A day trip to Lake Ohrid

Lake Ohrid

Keen to explore North Macedonia more widely Bridget and I had pre-booked a private tour from Skopje to Lake Ohrid, said to be one of the treasures of this small Balkan country.

Our driver Micky picked us up at 08:00 from our Skopje hotel and we set off in the sunshine and in high spirits.

Lake Ohrid

Lake Ohrid is 2 – 3 million years old meaning it is the oldest lake in Europe. It’s also North Macedonia’s largest lake and at 288 m it is the deepest in the Balkans too. Lake Ohrid was listed as a UNESCO world heritage site in 1980.

Mekici with yogurt and an espresso

Micky drove us through incredible mountain scenery and then had a treat for us. He stopped at a cafe called Mekicite od Straza as he wanted to extend his Macedonian hospitality by buying us breakfast. We munched our way through mekici’s which are large flat freshly fried doughnuts, a proper Macedonian staple, traditionally eaten with plain runny yogurt!

Decorated meters

We continued to drive through more green and picturesque mountains and arrived in Ohrid at around 11:00. Here we met Naumka our guide who proceeded to lead us through quaint and colourful cobbled streets on a walking tour of Ohrid.
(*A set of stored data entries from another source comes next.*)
(** The members of a [ucontext_t] other than the pointer are only copied. *)
Record ucontext_t : Type := UContextT { uc_other : list Z; uc_mcontext : ptr }.

Record signal_state : Type := SignalState {
  signal : Z;
  siginfo : Z * Z;
  context : ucontext_t;
  context_data : option ptr;
  context_valid : bool
}.

(** The store: a block is [None] between its allocation and its first
    assignment; pointers are not reused. *)
Record darwin : Type := Dar {
  d_rt : rt;
  d_heap : gmap ptr (option reg_data);
  d_fresh : ptr
}.

Definition put_d_rt (r : rt) (s : darwin) : darwin := Dar r (d_heap s) (d_fresh s).
Definition put_d_heap (h : gmap ptr (option reg_data)) (s : darwin) : darwin :=
  Dar (d_rt s) h (d_fresh s).
Definition on_d_rt {A} : ST rt A -> ST darwin A := zoom d_rt put_d_rt.

Definition block_load (p : ptr) : ST darwin reg_data := fun s =>
  match d_heap s !! p with
  | Some (Some d) => Ret d s
  | Some None => Undef Uninitialized
  | None => Undef UseAfterFree
  end.

Definition block_assign (p : ptr) (d : reg_data) : ST darwin unit := fun s =>
  match d_heap s !! p with
  | Some _ => Ret tt (put_d_heap (<[p := Some d]> (d_heap s)) s)
  | None => Undef UseAfterFree
  end.

(** An lvalue [p->__ss.f]. *)
Record address : Type := Address { a_block : ptr; a_field : field }.

Definition deref (a : address) : ST darwin Z :=
  let* d := block_load (a_block a) in
  ret (get_field (a_field a) (__ss d)).

Definition assign (a : address) (v : Z) : ST darwin unit :=
  let* d := block_load (a_block a) in
  block_assign (a_block a) (RegData (__es d) (set_field (a_field a) (u64 v) (__ss d)) (__fps d)).

(** ** The context of a thread *)

(** [*context_data] and the result. *)
Definition allocate_context_data : ST darwin (option ptr * Z) :=
  let* ok := on_d_rt udi_malloc in
  if negb ok then ret (None, ENOMEM)
  else fun s =>
    Ret (Some (d_fresh s), 0)
      (Dar (d_rt s) (<[d_fresh s := None]> (d_heap s)) (S (d_fresh s))).

Definition copy_context (src : ucontext_t) (dst : signal_state) : ST darwin signal_state :=
  match context_data dst with
  | None => undef NullDeref
  | Some data =>
      let* d := block_load (uc_mcontext src) in
      block_assign data d ;;;
      ret (SignalState (signal dst) (siginfo dst) (UContextT (uc_other src) data)
             (context_data dst) (context_valid dst))
  end.

(** ** The program counter and the flags *)

Definition reg_at (c : ucontext_t) (f : field) : address := Address (uc_mcontext c) f.

Definition rewind_pc (c : ucontext_t) : ST darwin unit :=
  let* pc := deref (reg_at c F_rip) in
  assign (reg_at c F_rip) (pc - 1).

Definition set_pc (c : ucontext_t) (pc : Z) : ST darwin unit := assign (reg_at c F_rip) pc.

Definition get_pc (c : ucontext_t) : ST darwin Z := deref (reg_at c F_rip).

Definition get_flags (c : ucontext_t) : ST darwin Z := deref (reg_at c F_rflags).

Definition get_trap_address (c : ucontext_t) : ST darwin Z :=
  let* pc := deref (reg_at c F_rip) in ret (u64 (pc - 1)).

(** The result and [*status]. *)
Definition get_exit_argument (c : ucontext_t) : ST darwin (Z * Z) :=
  let* v := deref (reg_at c F_rdi) in ret (RESULT_SUCCESS, i32 v).

(** The calls of [udi_log], in order. *)
Definition log_context (c : ucontext_t) : ST darwin (list (string * list va)) :=
  let* d := block_load (uc_mcontext c) in
  let ss := __ss d in
  ret [("rax: 0x%x rbx: 0x%x rcx: 0x%x rdx: 0x%x"%string,
        [VInt (__rax ss); VInt (__rbx ss); VInt (__rcx ss); VInt (__rdx ss)]);
       ("rsi: 0x%x rdi: 0x%x rbp: 0x%x rsp: 0x%x"%string,
        [VInt (__rsi ss); VInt (__rdi ss); VInt (__rbp ss); VInt (__rsp ss)]);
       ("r8:  0x%x r9:  0x%x r10: 0x%x r11: 0x%x"%string,
        [VInt (__r8 ss); VInt (__r9 ss); VInt (__r10 ss); VInt (__r11 ss)]);
       ("r12: 0x%x r13: 0x%x r14: 0x%x r15: 0x%x"%string,
        [VInt (__r12 ss); VInt (__r13 ss); VInt (__r14 ss); VInt (__r15 ss)]);
       ("rip: 0x%x rsp: 0x%x rflags: 0x%x"%string,
        [VInt (__rip ss); VInt (__rsp ss); VInt (__rflags ss)]);
       ("cs: 0x%x fs: 0x%x gs: 0x%x"%string,
        [VInt (__cs ss); VInt (__fs ss); VInt (__gs ss)])].

(** ** Registers by their libudis86 name *)

Definition is_accessible_register (reg : ud_type) : Z :=
  match reg with
  | UD_R_AL | UD_R_AH | UD_R_AX | UD_R_EAX | UD_R_RAX
  | UD_R_CL | UD_R_CH | UD_R_CX | UD_R_ECX | UD_R_RCX
  | UD_R_DL | UD_R_DH | UD_R_EDX | UD_R_RDX
  | UD_R_BL | UD_R_BH | UD_R_EBX | UD_R_RBX
  | UD_R_RIP
  | UD_R_SPL | UD_R_SP | UD_R_ESP | UD_R_RSP
  | UD_R_BPL | UD_R_BP | UD_R_EBP | UD_R_RBP
  | UD_R_SIL | UD_R_SI | UD_R_ESI | UD_R_RSI
  | UD_R_DIL | UD_R_DI | UD_R_EDI | UD_R_RDI
  | UD_R_R8B | UD_R_R8W | UD_R_R8D | UD_R_R8
  | UD_R_R9B | UD_R_R9W | UD_R_R9D | UD_R_R9
  | UD_R_R10B | UD_R_R10W | UD_R_R10D | UD_R_R10
  | UD_R_R11B | UD_R_R11W | UD_R_R11D | UD_R_R11
  | UD_R_R12B | UD_R_R12W | UD_R_R12D | UD_R_R12
  | UD_R_R13B | UD_R_R13W | UD_R_R13D | UD_R_R13
  | UD_R_R14B | UD_R_R14W | UD_R_R14D | UD_R_R14
  | UD_R_R15B | UD_R_R15W | UD_R_R15D | UD_R_R15
    => 0
  | _ => -1
  end.

Definition get_register_ud_type (reg : ud_type) (c : ucontext_t) : ST darwin Z :=
  match reg with
  | UD_R_AL | UD_R_AH | UD_R_AX | UD_R_EAX | UD_R_RAX => deref (reg_at c F_rax)
  | UD_R_CL | UD_R_CH | UD_R_CX | UD_R_ECX | UD_R_RCX => deref (reg_at c F_rcx)
  | UD_R_DL | UD_R_DH | UD_R_EDX | UD_R_RDX => deref (reg_at c F_rdx)
  | UD_R_BL | UD_R_BH | UD_R_EBX | UD_R_RBX => deref (reg_at c F_rbx)
  | UD_R_RIP => deref (reg_at c F_rip)
  | UD_R_SPL | UD_R_SP | UD_R_ESP | UD_R_RSP => deref (reg_at c F_rsp)
  | UD_R_BPL | UD_R_BP | UD_R_EBP | UD_R_RBP => deref (reg_at c F_rbp)
  | UD_R_SIL | UD_R_SI | UD_R_ESI | UD_R_RSI => deref (reg_at c F_rsi)
  | UD_R_DIL | UD_R_DI | UD_R_EDI | UD_R_RDI => deref (reg_at c F_rdi)
  | UD_R_R8B | UD_R_R8W | UD_R_R8D | UD_R_R8 => deref (reg_at c F_r8)
  | UD_R_R9B | UD_R_R9W | UD_R_R9D | UD_R_R9 => deref (reg_at c F_r9)
  | UD_R_R10B | UD_R_R10W | UD_R_R10D | UD_R_R10 => deref (reg_at c F_r10)
  | UD_R_R11B | UD_R_R11W | UD_R_R11D | UD_R_R11 => deref (reg_at c F_r11)
  | UD_R_R12B | UD_R_R12W | UD_R_R12D | UD_R_R12 => deref (reg_at c F_r12)
  | UD_R_R13B | UD_R_R13W | UD_R_R13D | UD_R_R13 => deref (reg_at c F_r13)
  | UD_R_R14B | UD_R_R14W | UD_R_R14D | UD_R_R14 => deref (reg_at c F_r14)
  | UD_R_R15B | UD_R_R15W | UD_R_R15D | UD_R_R15 => deref (reg_at c F_r15)
  | _ => udi_abort
  end.

(** ** Registers by their protocol number *)

(** [*address] ([None] for [NULL]) and the result. *)
Definition get_register_address (reg : Z) (c : ucontext_t) : option address * Z :=
  match register_of_Z reg with
  | Some UDI_X86_GS | Some UDI_X86_FS | Some UDI_X86_ES | Some UDI_X86_DS
  | Some UDI_X86_EDI | Some UDI_X86_ESI | Some UDI_X86_EBP | Some UDI_X86_ESP
  | Some UDI_X86_EBX | Some UDI_X86_EDX | Some UDI_X86_ECX | Some UDI_X86_EAX
  | Some UDI_X86_CS | Some UDI_X86_SS | Some UDI_X86_EIP | Some UDI_X86_FLAGS
  | Some UDI_X86_ST0 | Some UDI_X86_ST1 | Some UDI_X86_ST2 | Some UDI_X86_ST3
  | Some UDI_X86_ST4 | Some UDI_X86_ST5 | Some UDI_X86_ST6 | Some UDI_X86_ST7 => (None, -1)
  | Some UDI_X86_64_R8 => (Some (reg_at c F_r8), 0)
  | Some UDI_X86_64_R9 => (Some (reg_at c F_r9), 0)
  | Some UDI_X86_64_R10 => (Some (reg_at c F_r10), 0)
  | Some UDI_X86_64_R11 => (Some (reg_at c F_r11), 0)
  | Some UDI_X86_64_R12 => (Some (reg_at c F_r12), 0)
  | Some UDI_X86_64_R13 => (Some (reg_at c F_r13), 0)
  | Some UDI_X86_64_R14 => (Some (reg_at c F_r14), 0)
  | Some UDI_X86_64_R15 => (Some (reg_at c F_r15), 0)
  | Some UDI_X86_64_RDI => (Some (reg_at c F_rdi), 0)
  | Some UDI_X86_64_RSI => (Some (reg_at c F_rsi), 0)
  | Some UDI_X86_64_RBP => (Some (reg_at c F_rbp), 0)
  | Some UDI_X86_64_RBX => (Some (reg_at c F_rbx), 0)
  | Some UDI_X86_64_RDX => (Some (reg_at c F_rdx), 0)
  | Some UDI_X86_64_RAX => (Some (reg_at c F_rax), 0)
  | Some UDI_X86_64_RCX => (Some (reg_at c F_rcx), 0)
  | Some UDI_X86_64_RSP => (Some (reg_at c F_rsp), 0)
  | Some UDI_X86_64_RIP => (Some (reg_at c F_rip), 0)
  | Some UDI_X86_64_FLAGS => (Some (reg_at c F_rflags), 0)
  | _ => (None, -1)
  end.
Above are 3 brightly decorated meter cabinets!

Naumka said it is tradition to make a wish as you walk through this tunnel while holding your breath.

Church of Saint Sofija

We visited the Church of Saint Sofija which was surrounded by immaculate gardens.

Grounds of the Church of Saint Sofija
Tortoise

And 7 little tortoises roam around the gardens of the church!

Frescoes

We paid 3 euros each to enter the Church of Saint Sofija and Naumka explained the meanings of the colourful frescoes. This time it was permitted to take photographs inside the church.

Continuing on our way…

Tiny church

Actually Ohrid has 365 churches! This is a tiny one.

Ancient Theatre of Ohrid

We arrived at the Ancient Theatre of Ohrid was built in 200 BC and it was later used by the Romans as a site for Christian executions. In the summer, it is used for festival performances and in 2019 Vanessa Mae performed here at the Ohrid Summer Festival.
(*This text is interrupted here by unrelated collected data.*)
(** * The Webiny deploy command ([Deploy] class), embedded in Rocq

    The [Deploy] class of the CLI drives a deploy run: it validates the CI
    environment, sets up the SDK client, resolves the site, builds every
    package, creates deploy records, uploads the required files, activates the
    deploys and polls until they are live.

    Everything the class talks to (the cloud SDK, the file system, the
    prompts, [execa], the archiver, [listPackages]) is outside of it.  The
    embedding keeps those collaborators as an oracle [Ext]: every call is
    appended to a chronological [trace] and answered by a function of the
    trace so far, so an answer may depend on everything that happened
    before.  [process.exit] and thrown errors are outcomes of the monad [M]. *)

From Stdlib Require Import ZArith Lia Ascii String.
From stdpp Require Import base gmap strings list pretty.

(** ** JavaScript values used by the class *)

(** A thrown value: [err.code] (absent on a [TypeError]) and [err.message]. *)
Record JsError := { err_code : option string; err_message : string }.

(** The result of an awaited external call: fulfilled or rejected. *)
Inductive Res (A : Type) : Type :=
| Ok (a : A)
| Err (e : JsError).
Arguments Ok {A} a.
Arguments Err {A} e.

(** The error JavaScript raises when a property is read from [undefined] or
    [null]. *)
Definition typeError (prop base : string) : JsError :=
  {| err_code := None;
     err_message := "Cannot read property '" +:+ prop +:+ "' of " +:+ base |}.

(** Truthiness of a value that is [undefined]/[null] or a string. *)
Definition truthy (v : option string) : bool :=
  match v with
  | Some s => negb (String.eqb s "")
  | None => false
  end.

(** Strings are sequences of bytes, the UTF-8 encoding of the text, as a
    string literal of this file is.

    [s.trim()] is empty: every character of [s] is white space.  [trim]
    strips the white space and the line terminators of ECMAScript: the
    control characters U+0009 to U+000D, the space, U+00A0, U+FEFF and the
    space separators U+1680, U+2000 to U+200A, U+202F, U+205F and U+3000, and
    the line terminators U+2028 and U+2029. *)
Definition is_space (c : ascii) : bool :=
  let n := nat_of_ascii c in
  (n =? 32) || (n =? 9) || (n =? 10) || (n =? 11) || (n =? 12) || (n =? 13).

(** The two-byte white space: U+00A0. *)
Definition is_space2 (c1 c2 : ascii) : bool :=
  (nat_of_ascii c1 =? 194) && (nat_of_ascii c2 =? 160).

(** The three-byte white space. *)
Definition is_space3 (c1 c2 c3 : ascii) : bool :=
  let n1 := nat_of_ascii c1 in
  let n2 := nat_of_ascii c2 in
  let n3 := nat_of_ascii c3 in
  ((n1 =? 225) && (n2 =? 154) && (n3 =? 128)) ||         (* U+1680 *)
  ((n1 =? 226) && (n2 =? 128) &&
   (((128 <=? n3) && (n3 <=? 138)) ||                     (* U+2000-U+200A *)
    (n3 =? 168) || (n3 =? 169) || (n3 =? 175))) ||        (* U+2028/9, U+202F *)
  ((n1 =? 226) && (n2 =? 129) && (n3 =? 159)) ||         (* U+205F *)
  ((n1 =? 227) && (n2 =? 128) && (n3 =? 128)) ||         (* U+3000 *)
  ((n1 =? 239) && (n2 =? 187) && (n3 =? 191)).           (* U+FEFF *)

Fixpoint trim_is_empty (s : string) : bool :=
  match s with
  | EmptyString => true
  | String c1 rest1 =>
      if is_space c1 then trim_is_empty rest1
      else
        match rest1 with
        | EmptyString => false
        | String c2 rest2 =>
            if is_space2 c1 c2 then trim_is_empty rest2
            else
              match rest2 with
              | EmptyString => false
              | String c3 rest3 =>
                  if is_space3 c1 c2 c3 then trim_is_empty rest3 else false
              end
        end
  end.

(** [s.length]: the number of UTF-16 code units of the text.  A character
    of one, two or three bytes is one code unit, a character of four bytes is
    a surrogate pair; continuation bytes count with their leading byte. *)
Definition code_units (c : ascii) : nat :=
  let n := nat_of_ascii c in
  if n <? 128 then 1
  else if n <? 192 then 0
  else if n <? 240 then 1
  else 2.

Fixpoint js_length (s : string) : nat :=
  match s with
  | EmptyString => 0
  | String c rest => code_units c + js_length rest
  end.

(** [path.join(a, b)]; the arguments met here need no normalisation. *)
Definition path_join (a b : string) : string := a +:+ "/" +:+ b.

(** ** Records of the data model *)

Record Package := {
  pkg_name : string;
  pkg_root : string;
  pkg_path : string;
  pkg_type : string;
  pkg_ssr : bool;
  (** [pkg.env], an object: its properties in creation order *)
  pkg_env : list (string * string);
  (** [get(pkg.package, "scripts.build:ssr")] *)
  pkg_script_build_ssr : option string
}.

Record FileRecord := {
  fr_key : string;
  fr_hash : string;
  fr_abs : string;
  fr_type : string
}.

Record DeployFile := {
  df_key : string;
  df_type : string;
  df_required : bool
}.

Record DeployRecord := {
  d_id : string;
  d_files : list DeployFile;
  d_url : option string
}.

(** The argument objects [{ key, type }] handed to [presignFiles]. *)
Record KeyType := { kt_key : string; kt_type : string }.

(** A presigned file as the service returns it; [content] is attached later. *)
Record Presigned := { ps_key : string; ps_presigned : string }.

(** The answer of [isDeployActive]. *)
Record ActiveResp := { active : bool; url : option string }.

Record Site := {
  site_id : string;
  site_name : string;
  site_customHostname : option string;
  site_freeHostname : string
}.

(** A config file on disk: missing, or present with text that parses to a
    JSON object or does not parse ([readJsonSync] with [throws: false] gives
    [null] then).  The two files can always be read and written: the file
    system does not fail on them. *)
Inductive File :=
| FileMissing
| FileText (parsed : option (gmap string string)).

(** Signals of the archiver while it zips a folder, and how it ends. *)
Inductive ArchSignal :=
| ArchWarning (e : JsError)
| ArchProgress (processed total : Z).

Inductive ArchEnd :=
| ArchClose
| ArchError (e : JsError).

(** ** Observable events *)

Inductive Level := LLog | LInfo | LError | LSuccess.

Inductive Event :=
| EvLog (lvl : Level) (msg : string)
| EvConsoleLog
| EvBottomBar (msg : string)
| EvNewSDK (token : string)
| EvWhoami
| EvSites
| EvGetFilesDigest (dir : string)
| EvGetFileHash (file : string)
| EvCreateDeploy (siteId : option string) (type path : string)
    (files : list FileRecord) (ssr : option bool)
| EvPresignFiles (siteId : option string) (deployId : string)
    (req : list KeyType)
| EvUpload (target content : string)
| EvActivateDeploy (deployId : string)
| EvIsDeployActive (deployId : string)
| EvSleep (millis : Z)
| EvReadFile (abs : string)
| EvExeca (cmd : string) (args : list string) (cwd : string)
    (env : list (string * string))
| EvArchive (folder output : string)
| EvListPackages
| EvPromptToken
| EvPromptSite (choices : list (string * string)).

Definition History := list Event.

(** ** The collaborators *)

Record Ext := {
  env_WEBINY_ACCESS_TOKEN : option string;
  env_WEBINY_SITE_ID : option string;
  tempdir : string;
  sdk_whoami : History -> Res (option string);
  sdk_sites : History -> Res (list Site);
  sdk_getFilesDigest : History -> string -> Res (list FileRecord);
  sdk_getFileHash : History -> string -> Res string;
  sdk_createDeploy : History -> option string -> string -> string ->
                     list FileRecord -> option bool -> Res DeployRecord;
  sdk_presignFiles : History -> option string -> string -> list KeyType ->
                     Res (list Presigned);
  sdk_uploadPresignedFile : History -> string -> string -> Res unit;
  sdk_activateDeploy : History -> string -> Res unit;
  sdk_isDeployActive : History -> string -> Res ActiveResp;
  fs_readFile : History -> string -> Res string;
  execa : History -> string -> list string -> string ->
          list (string * string) -> Res unit;
  archiver : History -> string -> string -> list ArchSignal * ArchEnd;
  listPackages : History -> Res (list Package);
  (** what the user types, attempt after attempt, at the token prompt, and
      the error the prompt rejects with when the user gives up *)
  prompt_token_inputs : History -> list string;
  prompt_abort : JsError;
  (** the position the user picks in the list of sites *)
  prompt_site_choice : History -> nat
}.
The fortress can be seen from the ampitheatre

We continued our walking tour with Naumka leading the way…

Just before we got to the Church of Saint Mary Perivleptos we came across this tiny church with a spectacular view!

Church of St Mary Peribleptos

We went inside the Church of Saint Mary Peribleptos which was built in 1295 and is one of the oldest churches in Ohrid. We saw more amazing frescoes which showed images of the life of the Virgin Mary and the life of John the Baptist.

Ohrid City Wall

The stone city wall forms part of the fortifications of the Fortress of Tsar Samuel.

We climbed higher through the village to the highest point which was the fortress. This was closed however Naumka had taken us there so we could see the panoramic views across Ohrid and the lake.

Samuel’s Fortress

The former medieval palace was expanded by Tsar Samuel as part of his empire between 992 and 1018.

Ohrid from Samuel’s Fortress
Shady walk through the pine forest

We were fortunate to have had a sunny day and temperatures of around 25 degrees so it was lovely to walk down towards the lake through a shady pine forest.

Perched on a small cliff above the lake was the Church of St John the Theologian, also known as Saint John at Kaneo. This church is dedicated to John of Patmos, the author of the Book of Revelation.

Church of Saint John
Our private catamaran

This sounds very grand… Naumka had ordered a small catamaran to take us the short distance along the coast to our lunch venue. The catamaran driver took us a little way along the coastline so we could have stunning views before we reached the restaurant.

Church of Saint John
Lunch restaurant
Arriving for lunch

The catamaran dropped us off straight onto the little lake edge platform at our lunch restaurant.

Crystal clear lake

The Momir Restaurant had a wonderful view of the lake.

Oh yes!
Local wine

I sampled some delicious crisp dry local white wine.

Plashici

Keen to try a traditional Ohrid lunch I ordered ‘plashici’ which are small fishes from the lake.

Ohrid cake

Intrigued by ‘Ohrid cake’ on the menu we thought it best to try some. We were not disappointed by the delicious caramel and walnut cake served with a small dish of syrupy figs.

Ohrid

We had already said goodbye to Naumka as we had finished our tour with her just before we had lunch. After lunch we walked back to meet Micky who drove us for 2.5 hours back to Skopje.

Bridget and Laura

Summary

With stunning views at every turn we had a wonderful day visiting Lake Ohrid and it was well worth the 2 – 3 hour drive there and back from Skopje. It was great to have Naumka as our private guide for the day as she gave us options and flexibility to tweak the tour as we wished. As a local having lived in Ohrid all her life, Naumka was very knowledgeable and we learned a great deal of interesting things about beautiful Ohrid.